NARDO' - Un uomo di 47 anni, di Nardò, ha subito un trapianto completo dell'articolazione del ginocchio, da donatore deceduto, presso l'ospedale Codivilla Putti di Cortina d'Ampezzo. Il primario di ortopedia, Francesco Centofanti, afferma che si tratta di una novità non indifferente per il reparto, specializzato da oltre cinquant'anni nella cura delle malattie delle ossa e dei tessuti, centro di riferimento in tutta Italia. "È un intervento molto innovativo - dice il medico - poichè non c'è grande esperienza per la sostituzione completa dell'articolazione del ginocchio.

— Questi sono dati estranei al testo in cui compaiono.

(** Reception of a frame whose payload starts with the octets of a packet. *)
Lemma reception_block {R RW SR} {SH : StringHash} inPort h t v more block (w : Node R RW SR) :
  node_inv w -> u16_range inPort -> header_wf h -> m_type h = UNPROCESSED ->
  decode_block (element t v ++ more) = inr block ->
  onReceiveRawPacket inPort (Serialize h ++ element t v ++ more) w = deliver inPort h (inr block) (passed w).
Proof.
  intros Hw Hp Hh Ht Hb.
  destruct (reception_run inPort (Serialize h ++ element t v ++ more) w Hw Hp) as (_ & _ & _ & H & _).
  rewrite Deserialize_Serialize in H by (done || by rewrite Ht). cbn [fst snd] in H.
  rewrite H by done. by rewrite <-(length_Serialize h Hh), drop_app_length, Hb.
Qed.

Lemma passed_inv {R RW SR} {SH : StringHash} (w : Node R RW SR) : node_inv w -> node_inv (passed w).
Proof. intros [H1 H2 H3 H4 H5 H6]. by split. Qed.

(** An Interest that is cached or a duplicate queues nothing. *)
Definition answered {R RW SR} {SH : StringHash} (inPort : Z) (n : Name) (w w1 : Node R RW SR) : Prop :=
  n_sim w1 = n_sim w /\
  ((is_Some (m_pit (n_engine w) !! n) /\ n_sent w1 = n_sent w) \/
   exists d, ContentStore.find n (m_cs (n_engine w)) = Some d /\
     n_sent w1 = n_sent w ++ transmit (m_portTable (n_engine w)) [inPort] (data_header d) (d_wire d)).

(** Any other waits for its delay, with its nonce in a buffer of its own. *)
Definition waits {R RW SR} {SH : StringHash} (inPort : Z) (v : InterestWire) (i : Interest) hdr (w w1 : Node R RW SR) : Prop :=
  n_sent w1 = n_sent w /\ i_name i = w_name v /\ i_rest i = w_rest v /\
  event_ok (ProcessInterestAfterDelay inPort i hdr) /\
  wireEncode (n_wires w1) i = inr (interest_octets v) /\
  (exists b, i_nonce i = WireNonce b /\ b < n_nextWire w1) /\
  n_sim w1 = (Schedule (m_statefulDelay (n_engine w)) (ProcessInterestAfterDelay inPort i hdr) (n_sim w)).1.

Lemma interest_reception {R RW SR} {SH : StringHash} inPort h v more i0 (w : Node R RW SR) :
  node_inv w -> u16_range inPort -> header_wf h -> m_type h = UNPROCESSED ->
  decode_block (element tlv.Interest v ++ more) = inr (BInterest i0) ->
  exists w1 : Node R RW SR,
    onReceiveRawPacket inPort (Serialize h ++ element tlv.Interest v ++ more) w = (w1, inr tt) /\
    (answered inPort (w_name i0) w w1 \/ exists i hdr, waits inPort i0 i hdr w w1).
Proof.
  intros Hw Hp Hh Ht Hd. rewrite (reception_block _ _ _ _ _ _ _ Hw Hp Hh Ht Hd). cbn [deliver].
  destruct (make_interest_run (SR := SR) i0 (passed w) (passed_inv w Hw))
    as (w1 & i & Em & Hw1 & (b & Hb & Hu) & Hname & Hwire & Hen & Hsim & Hsent & Hrest).
  destruct (processStatefulInterest_inserts inPort i h w1)
    as (w2 & Hnext & _ & _ & Es & Hsim2 & Hsent2 & Hwires2 & Hports).
  assert (m_pit (n_engine w1) = m_pit (n_engine w) /\ m_cs (n_engine w1) = m_cs (n_engine w) /\
    m_statefulDelay (n_engine w1) = m_statefulDelay (n_engine w) /\
    m_portTable (n_engine w1) = m_portTable (n_engine w)) as (Epit & Ecs & Edelay & Eports) by (by rewrite Hen).
  change (n_sent (passed w)) with (n_sent w) in Hsent. change (n_sim (passed w)) with (n_sim w) in Hsim.
  unfold catch_tlv. rewrite (run_seq _ _ _ _ _ Em), Es. cbv zeta. rewrite Epit, Ecs, Edelay, Hsim, Hname.
  set (hdr := setPacketInPort inPort (computeNameHashes (w_name i0) h)).
  assert (n_sim w2 = n_sim w) as Hs2 by congruence. assert (n_sent w2 = n_sent w) as Ho2 by congruence.
  assert (m_portTable (n_engine w2) = m_portTable (n_engine w)) as Hp2 by congruence.
  destruct (PendingInterestTable.insert (n_wires w1) (m_currentTs (n_sim w)) i inPort (m_pit (n_engine w))) as [ex|[pit res]] eqn:Ei.
  { destruct (insert_throws _ _ _ _ _ _ Ei) as (what & ->). assert (is_Some (m_pit (n_engine w) !! w_name i0)) as Hpend.
    { destruct (m_pit (n_engine w) !! w_name i0) eqn:E0; [by eexists|]. rewrite <-Hname in E0.
      unfold PendingInterestTable.insert in Ei. by rewrite E0 in Ei. }
    eexists. split; [reflexivity|]. left. split; [exact Hs2|]. left. split; [exact Hpend|exact Ho2]. }
  destruct (accepted res) eqn:Ha; cbn [negb].
  2:{ assert (is_Some (m_pit (n_engine w) !! w_name i0)) as Hpend.
      { destruct (m_pit (n_engine w) !! w_name i0) eqn:E0; [by eexists|]. rewrite <-Hname in E0.
        unfold PendingInterestTable.insert in Ei. rewrite E0 in Ei. by injection Ei as <- <-. }
      eexists. split; [reflexivity|]. left. split; [exact Hs2|]. left. split; [exact Hpend|exact Ho2]. }
  destruct (ContentStore.find (w_name i0) (m_cs (n_engine w))) as [d|] eqn:Ec.
  { unfold fe_count, fe_upd, sendDataToPort. rewrite run_modify, sendToPort_run. eexists. split; [reflexivity|].
    left. split; [exact Hs2|]. right. exists d. split; [exact Ec|].
    rewrite <-Ho2, <-Hp2. reflexivity. }
  eexists. split; [reflexivity|]. right. exists i, hdr. split_and!; [exact Ho2|done|done| | | |].
  - split; [by apply header_wf_interest|by rewrite Hname].
  - change (wireEncode (n_wires w2) i = inr (interest_octets i0)). by rewrite Hwires2.
  - exists b. split; [done|]. change (b < n_nextWire w2). rewrite Hnext. apply Hu.
  - transitivity (Schedule (m_statefulDelay (n_engine w)) (ProcessInterestAfterDelay inPort i hdr) (n_sim w2)).1;
      [done|by rewrite Hs2].
Qed.

(** The octets of a packet whose nonce may have been renewed. *)
Definition renewed_octets (v : InterestWire) (o : list byte) : Prop :=
  exists nonce, o = r_before (w_rest v) ++ nonce ++ r_after (w_rest v) /\ nonce_renewed (w_nonce v) nonce.

(** Whatever the node does meanwhile, the octets stay, but for a four-octet nonce. *)
Lemma waiting_octets {R RW SR} {US : UniformStreams R} {RWi : RandomWord RW} {SRi : StdRand SR}
    {SH : StringHash} {SS : StdSort} {SSL : StdSortLaws} inPort v i hdr nonce_fuel (w w1 w2 : Node R RW SR) :
  waits inPort v i hdr w w1 -> rtc (node_step nonce_fuel) w1 w2 ->
  exists o, wireEncode (n_wires w2) i = inr o /\ renewed_octets v o.
Proof.
  intros (_ & _ & Hrest & _ & Hwire & (b & Hb & Hlt) & _) Hrun.
  destruct (wires_run _ _ _ Hrun) as [_ Hk]. specialize (Hk b Hlt). unfold wireEncode, buffer in *.
  rewrite Hb, Hrest in *. injection Hwire as Hwire. unfold interest_octets in Hwire.
  apply app_inv_head, app_inv_tail in Hwire. rewrite Hwire in Hk.
  eexists. split; [reflexivity|]. eexists. split; [reflexivity|exact Hk].
Qed.

(** A Data waits for its delay with one more hop. *)
Lemma data_reception {R RW SR} {SH : StringHash} inPort h v more d0 (w : Node R RW SR) :
  node_inv w -> u16_range inPort -> header_wf h -> m_type h = UNPROCESSED ->
  decode_block (element tlv.Data v ++ more) = inr (BData d0) ->
  let hops := u8 (m_switchId h + 1) in
  exists (w1 : Node R RW SR),
    onReceiveRawPacket inPort (Serialize h ++ element tlv.Data v ++ more) w = (w1, inr tt) /\
    n_sent w1 = n_sent w /\
    n_sim w1 = (Schedule (m_statefulDelay (n_engine w))
      (ProcessDataAfterDelay inPort (setHopCountTag hops d0) (setSwitchId hops h)) (n_sim w)).1.
Proof.
  intros Hw Hp Hh Ht Hd hops. rewrite (reception_block _ _ _ _ _ _ _ Hw Hp Hh Ht Hd). cbn [deliver].
  unfold processStatefulData, fe_count, fe_get, fe_upd, fe_schedule. rewrite run_modify. cbv zeta. rewrite run_gets.
  eexists. split; [reflexivity|]. done.
Qed.

(** ** Properties *)

(** C4: an Interest whose delay is over is sent exactly once, as its wire encoding behind
    a fresh header and in port order, to every device of its egress but the port it came from:
    the ports 1 to 32 of the live temporary hops of the longest prefix that has
    any, or else the port of the longest live flow-table route.  An empty egress
    is counted as a miss; the lookup prunes the temporary table; nothing else
    changes, and nothing throws. *)
Theorem interest_forwarded {R RW SR} {SH : StringHash} inPort i h (w : Node R RW SR) routes payload :
  wireEncode (n_wires w) i = inr payload -> switch_refines (view w) routes -> routes_prefix_shaped routes ->
  event_ok (ProcessInterestAfterDelay inPort i h) ->
  let hops := temporary_hops w (i_name i) in
  let out := interest_egress (m_currentTs (n_sim w)) routes
               (m_nameHashes (PacketHeader_of_name (i_name i))) (default ∅ (dom <$> hops)) in
  exists w', processInterestAfterDelay inPort i h w = (w', inr tt) /\
    n_sent w' = n_sent w ++ transmit (m_portTable (n_engine w)) (onward inPort out)
                  (out_header (i_name i)) payload /\
    fe_counters (n_engine w') =
      (if bool_decide (out = ∅) then miss_counters (fe_counters (n_engine w))
       else interest_counters (bool_decide (is_Some hops)) (length (onward inPort out))
              (fe_counters (n_engine w))) /\
    untouched w' = untouched (looked_up (i_name i) w).
Proof. apply interest_forwarded_run. Qed.

(** C5: Data whose delay is over consumes the entries of its name's prefixes.
    Without one it is dropped, and Trace Data whose Interest's lifetime is not
    positive is dropped as malformed.  Otherwise the cache or the Trace update
    comes first; if that throws, the Data is lost with the entries consumed;
    else the Data is sent exactly once to every device among the return ports 1
    to 32, in port order, and nothing else changes. *)
Theorem data_forwarded {R RW SR} {US : UniformStreams R} {RWi : RandomWord RW} {SRi : StdRand SR}
    {SH : StringHash} nonce_fuel inPort d h (w : Node R RW SR) :
  node_inv w -> header_wf h ->
  let run := processDataAfterDelay nonce_fuel inPort d h w in
  let ports := return_ports d w in
  let before := before_pass2 nonce_fuel inPort d w in
  (ports = ∅ -> run = (consumed d w, inr tt)) /\
  (ports <> ∅ -> judgeNameIsTrace (d_name d) = true -> lease d w <= 0 ->
     run = fe_count malformedPackets (consumed d w)) /\
  (ports <> ∅ -> (judgeNameIsTrace (d_name d) = true -> 0 < lease d w) ->
     (forall ex, before.2 = inl ex -> run = (before.1, inl ex) /\ n_sent before.1 = n_sent w) /\
     (before.2 = inr tt ->
        exists w', run = (w', inr tt) /\ untouched w' = untouched before.1 /\
          n_sent w' = n_sent w ++ transmit (m_portTable (n_engine w)) (set_elements (wired ports))
                        (data_header d) (d_wire d))).
Proof.
  intros Hw Hh run ports before.
  split; [apply data_miss|]. assert (ports <> ∅ -> run = _) as Hrun by apply data_hit, Hw.
  split.
  { intros Hne Ht Hl. rewrite (Hrun Hne), Ht. by rewrite (proj2 (Z.leb_le _ _) Hl). }
  intros Hne Hl. by apply data_sent.
Qed.

(** C19: whatever octets arrive, reception returns, except when the payload ends right
    after the header of a block with a value: there the block decoder dereferences its
    end iterator, and this is the only exception that escapes.  A buffer without a Statim
    header only counts a malformed packet; a control packet only passes the switch; an
    unprocessed packet is handed on as the Interest or Data behind the header, and anything
    else there only counts a malformed packet.  A packet whose header has any other type is
    counted as one without a route, its payload not read, as long as no route leads to the
    pseudo port of the stateful module. *)
Theorem reception_total {R RW SR} {SH : StringHash} inPort packet (w : Node R RW SR) :
  node_inv w -> u16_range inPort ->
  let run := onReceiveRawPacket inPort packet w in
  let h := (Deserialize packet).1 in
  let readable := (Deserialize packet).2 =? Z.of_nat SERIALIZED_SIZE in
  let payload := drop SERIALIZED_SIZE packet in
  (forall ex, run.2 = inl ex ->
     ex = Undefined "the end-of-stream iterator is dereferenced" /\
     exists t r n, readType payload = Some (t, r) /\ readVarNumber r = Some (n, []) /\ 0 < n) /\
  (readable = false -> run = fe_count malformedPackets w) /\
  (readable = true -> m_type h = CONTROL -> run = (passed w, inr tt)) /\
  (readable = true -> m_type h = UNPROCESSED ->
     run = deliver inPort h (decode_block payload) (passed w)) /\
  (readable = true -> m_type h <> CONTROL -> m_type h <> UNPROCESSED ->
     no_inward_route w -> run = fe_count noRouteRejections (passed w)).
Proof. apply reception_run. Qed.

In Europa, sino ad ora, si contano casi molto limitati".
Il paziente aveva del tutto compromessa la funzionalità della articolazione, in seguito a traumi ed agli esiti negativi di precedenti interventi chirurgici. Una situazione tale da non permettere nessun tipo d'impianto di protesi artificiali. Dopo aver ottenuto il consenso del paziente, i sanitari dell'Ortopedia di Cortina hanno eseguito l'intervento. "Il "pezzo" è arrivato da Treviso, un ginocchio completo, da donatore cadavere. Il ginocchio, surgelato, ci è stato fornito dopo tutti i controlli di rito, per scongiurare l'insorgere di infezioni e malattie, certificata l'assenza di agenti patogeni Hiv, di epatiti o altre patologie. Gli abbiamo sostituito la parte superiore della tibia, la rotula, l'intera articolazione, con tendini e legamenti".
L'intervento è stato eseguito lunedì 8, ma si è atteso il positivo decorso, delle prime tre giornate, prima di divulgare la notizia. L'equipe medica era composta dal primario Francesco Centofanti, dai medici Ferdinando Da Rin e Pietro Cavaliere, dall'anestesista Luigi Veranda.